Oliver Rauch wrote:
>Ben Stanley wrote:
>
>
>>I read the sane.ps API documentation, and by running xsane under a
>>debugger it appears that the scanner is sending too much data. I added a
>>check into xsane-preview.c, preview_increment_image_y, which checks if
>>p->image_y >= p->image_height. If this is true, the buffer will be
>>overrun. Perhaps this is legal on the last iteration in the read, but I
>>think that a check of this kind needs to be made. Perhaps there is
>>another place in the code where it would be more appropriate. At least
>>my xsane reports an error now instead of seg faulting :-).
>>
>
>Hi ben,
>
>I will think about that.
>The first step is to make the backend return the correct values.
>I think xsane should not read more data than given in sane_get_parameters
>so may be it is better to cancel the scan than to read more image data.
>
I think that is the right thing to do (in fact that's what I did). It
would be wrong to just allocate more memory and keep going - this just
hides bugs in the backend. I think that the front end should detect the
error and *not crash*. But it's ok to abort.

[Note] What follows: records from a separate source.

(* ===== verification/EvoControl.v ===== *)
(** * Evolution engine: events, convergence, phases, metrics, weights

    [constitutional_architecture/engine/evolution_events.py] (EventBus),
    [convergence_detector.py], [evolution_scheduler.py], [evolution_metrics.py]
    and [adaptive_mutation.py].  A subscribed handler is its name, and a delivery is
    recorded; what handlers do is not modelled. *)

From Stdlib Require Import SpecFloat.
From S2P Require Import Prelude PyFloat PyVal PyText IsrModel TypedGraph EvoModels EvoPopulation.
Open Scope Z_scope.

(** ** EventBus *)

Inductive EventType : Set :=
| POPULATION_CREATED | GENERATION_STARTED | GENERATION_COMPLETED | MUTATION_APPLIED
| MUTATION_REJECTED | CROSSOVER_APPLIED | NEW_ELITE_FOUND | PARETO_UPDATED
| NOVEL_ARCHITECTURE_DISCOVERED | CONVERGENCE_DETECTED | PHASE_TRANSITION
| ADAPTIVE_WEIGHTS_UPDATED | SPECIES_CREATED | SPECIES_EXTINCT | EVOLUTION_COMPLETED
| EVOLUTION_STOPPED | FITNESS_EVALUATED | KNOWLEDGE_BASE_CONSULTED.

#[export] Instance EventType_eq_dec : EqDecision EventType.
Proof. solve_decision. Defined.

Record EvolutionEvent : Set := {
  ee_event_type : EventType;
  ee_timestamp : Z;
  ee_generation : Z;
  ee_data : pydict;
}.

Record EventBus : Set := {
  eb_handlers : list (EventType * list string);
  eb_global_handlers : list string;
  eb_history : list EvolutionEvent;
  (** Every call of a handler, in order. *)
  eb_delivered : list (string * EvolutionEvent);
}.
Definition empty_bus : EventBus :=
  {| eb_handlers := []; eb_global_handlers := []; eb_history := []; eb_delivered := [] |}.

Definition max_history : nat := Z.to_nat 10000.

Definition subscribe (event_type : EventType) (handler : string) (b : EventBus) : EventBus :=
  {| eb_handlers := append_under event_type handler (eb_handlers b);
     eb_global_handlers := eb_global_handlers b; eb_history := eb_history b;
     eb_delivered := eb_delivered b |}.
Definition subscribe_all (handler : string) (b : EventBus) : EventBus :=
  {| eb_handlers := eb_handlers b; eb_global_handlers := eb_global_handlers b ++ [handler];
     eb_history := eb_history b; eb_delivered := eb_delivered b |}.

>>I'm a C++ programmer, and I find the C way of doing this stuff to be a
>>bit 'messy' by comparison, but them's the breaks when you use other
>>people's software.
>>
>
>A good written C code is not messy, but in fact some backends are messy
>(but you also can write messy code in C++ ;-))
>
Agreed. I've seen enough bad C++ (and bad code in general!) marking
student assignments... Yuck!!!
I'm looking into your other email regarding checking the returned number
of lines.
Thanks Oliver.
Ben.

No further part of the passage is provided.